How to install and use super-focus on deepthought


Super-FOCUS is a tool to identify the functions that the sequences in your metagenome are doing. As a benefit, it also identifies the taxonomy associated with those functions.

Super-FOCUS uses a reduced, optimized, database and fast aligners to run.

To run Super-FOCUS you need two things:

  1. Your data, probably in fasta or fastq format
  2. A database of things we know about. Note that this is a databse in super-FOCUS format, not in another format!

Installing Super-FOCUS on deepthought

To install Super-FOCUS on deepthought we are going to use conda. Once you have conda installed, [here are more install instructions] you can just type:

conda create -y -n superfocus -c bioconda super-focus

This will figure out all the things that need to be installed, and then install them for you. It should not take too long for the installer to complete.

Once it has completed, you will need to activate the conda environment:

conda activate superfocus

Next, we need to get the databases. You can use the superfocus_downloadDB command to download them, you can download them indvidually, or if you are on deepthought you can use Rob’s version of the databases. If you are in a class, just link to Rob’s copy using this code:

ln -s ~edwa0468/superfocus_db/version1 ~/superfocus_db

The installation is complete and now you can use it to explore your metagenomes.

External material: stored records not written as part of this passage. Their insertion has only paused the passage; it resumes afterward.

(** ** Packets *)

Definition packet_option_bytes (e : Endianness) (direction : option Direction) : bytes :=
  match direction with
  | Some d => to_bytes e 2 PCAPNG_OPTION_EPB_FLAGS ++ to_bytes e 2 4 ++ to_bytes e 4 (direction_flags d) ++
              to_bytes e 2 PCAPNG_OPTION_END ++ to_bytes e 2 0
  | None => []
  end.

Definition packet_body (e : Endianness) (interface_id timestamp : Z) (f : Frame) : bytes :=
  words e [interface_id; as_u32 (Z.shiftr timestamp 32); as_u32 timestamp; captured_length f; original_length f] ++
  frame_bytes f ++ padding (captured_length f) ++ packet_option_bytes e (fr_direction f).

Lemma zlen_packet_body e id ts f : frame_wf f ->
  12 + zlen (packet_body e id ts f) = 32 + padded (captured_length f) + (if is_some (fr_direction f) then 12 else 0).
Proof.
  intros Hf. apply frame_wf_lengths in Hf as (_ & _ & _ & E). unfold packet_body, padded.
  rewrite !zlen_app, zlen_words, zlen_padding, E. destruct (fr_direction f); cbn [is_some packet_option_bytes];
    rewrite ?zlen_app, ?zlen_to_bytes, ?zlen_nil, !zlen_cons, zlen_nil; lia.
Qed.

Lemma write_enhanced_packet_emits e id ts length f :
  emits (write_enhanced_packet e id ts length f)
    (block_bytes e PCAPNG_ENHANCED_PACKET_BLOCK length (packet_body e id ts f)).
Proof.
  unfold write_enhanced_packet. set (vs := [PCAPNG_ENHANCED_PACKET_BLOCK; length; id; _; _; _; _]).
  set (tail := padding (captured_length f) ++ packet_option_bytes e (fr_direction f) ++ to_bytes e 4 length).
  assert (zlen (words e vs) = 28) as L by (by rewrite zlen_words).
  assert (write_packet_tail e length f (mkSliceWriter [] (3 + 12 + 4)) = (Ok tt, mkSliceWriter tail (3 + 12 + 4))) as Ht.
  { pose proof (zlen_padding (captured_length f)). pose proof (Z.mod_pos_bound (- captured_length f) 4).
    unfold write_packet_tail. rewrite write_padding_eq.
    unfold write_u16, write_u32. rewrite slice_write_bind by (rewrite zlen_nil; lia). subst tail. cbn [app].
    destruct (fr_direction f) as [d|]; cbn [packet_option_bytes].
    - erewrite stm_bind_eq.
      2: { do 4 (rewrite slice_write_bind by (rewrite ?zlen_app, ?zlen_to_bytes; lia)).
           apply slice_write_fits. rewrite ?zlen_app, ?zlen_to_bytes. lia. }
      rewrite <- !app_assoc. etrans; [apply slice_write_fits; rewrite !zlen_app, !zlen_to_bytes; lia|]. by rewrite <- !app_assoc.
    - apply (slice_write_fits (to_bytes e 4 length)). rewrite zlen_to_bytes. lia. }
  eapply emits_eq.
  { intros s. rewrite (in_array_eq _ _ _ tt (words e vs)) by (by apply slice_write_words).
    rewrite (in_array_eq _ _ _ tt tail) by exact Ht. rewrite slice_array_full by done. reflexivity. }
  replace (block_bytes _ _ _ _) with (concat [words e vs; frame_bytes f; tail]).
  - apply emits_parts. do 2 eexists. split; [done|]. intros E. apply (f_equal zlen) in E. by rewrite L in E.
  - subst tail vs. unfold block_bytes, packet_body, words. cbn [concat map]. by rewrite !app_nil_r, <- !app_assoc.
Qed.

Using super-FOCUS on deepthought

Before you begin

Super-FOCUS requires that your input fastq files be in a directory. We’re going to make a directory called fastq and copy the data into there. Change barcode_01.fastq to the name of your fastq file!!

mkdir fastq
cp barcode_01.fastq fastq

(remember, the ls command will show you the files and directories that you have)

Also note:

super-focus takes quite a lot of computing resources so we are just going to run this straight on the cluster. It is bad practice to run it on the login node!

Running super-FOCUS

To run superfocus directly

Use this command

superfocus -q fastq -b ~/superfocus_db -a diamond -dir superfocus_results

To run on the cluster during class

cp ~edwa0468/superfocus.slurm ~/
sbatch ~/superfocus.slurm

We are going to make a batch file to submit the command to the cluster. Lets call our file superfocus.slurm:

nano superfocus.slurm

And then put these lines in that file


#SBATCH --ntasks=8

superfocus --threads 8 -q fastq -b ~/superfocus_db -a diamond -dir superfocus_results

In this command:

  • The fastq option is the name of our input directory and is the same name we used above under Before you begin
  • The ~/superfocus_db option is the name of our database. If you have downloaded your own databases you should omit that information. This is the database that currently works with the version of super-FOCUS and diamond in conda
  • The diamond option is the aligner that we are going to run.
  • The superfocus_results option is where we are going to find the output

Then, we are going to submit that to run on the cluster

sbatch superfocus.slurm

and you can monitor the progress with



squeue -u <FAN>

where <FAN> is your FAN!

Notice that super-FOCUS will also output a lot of information in a file that will be called something like slurm-1709843.out (but the number will be totally different). That tells you whether the command has worked or if there was some kind of error.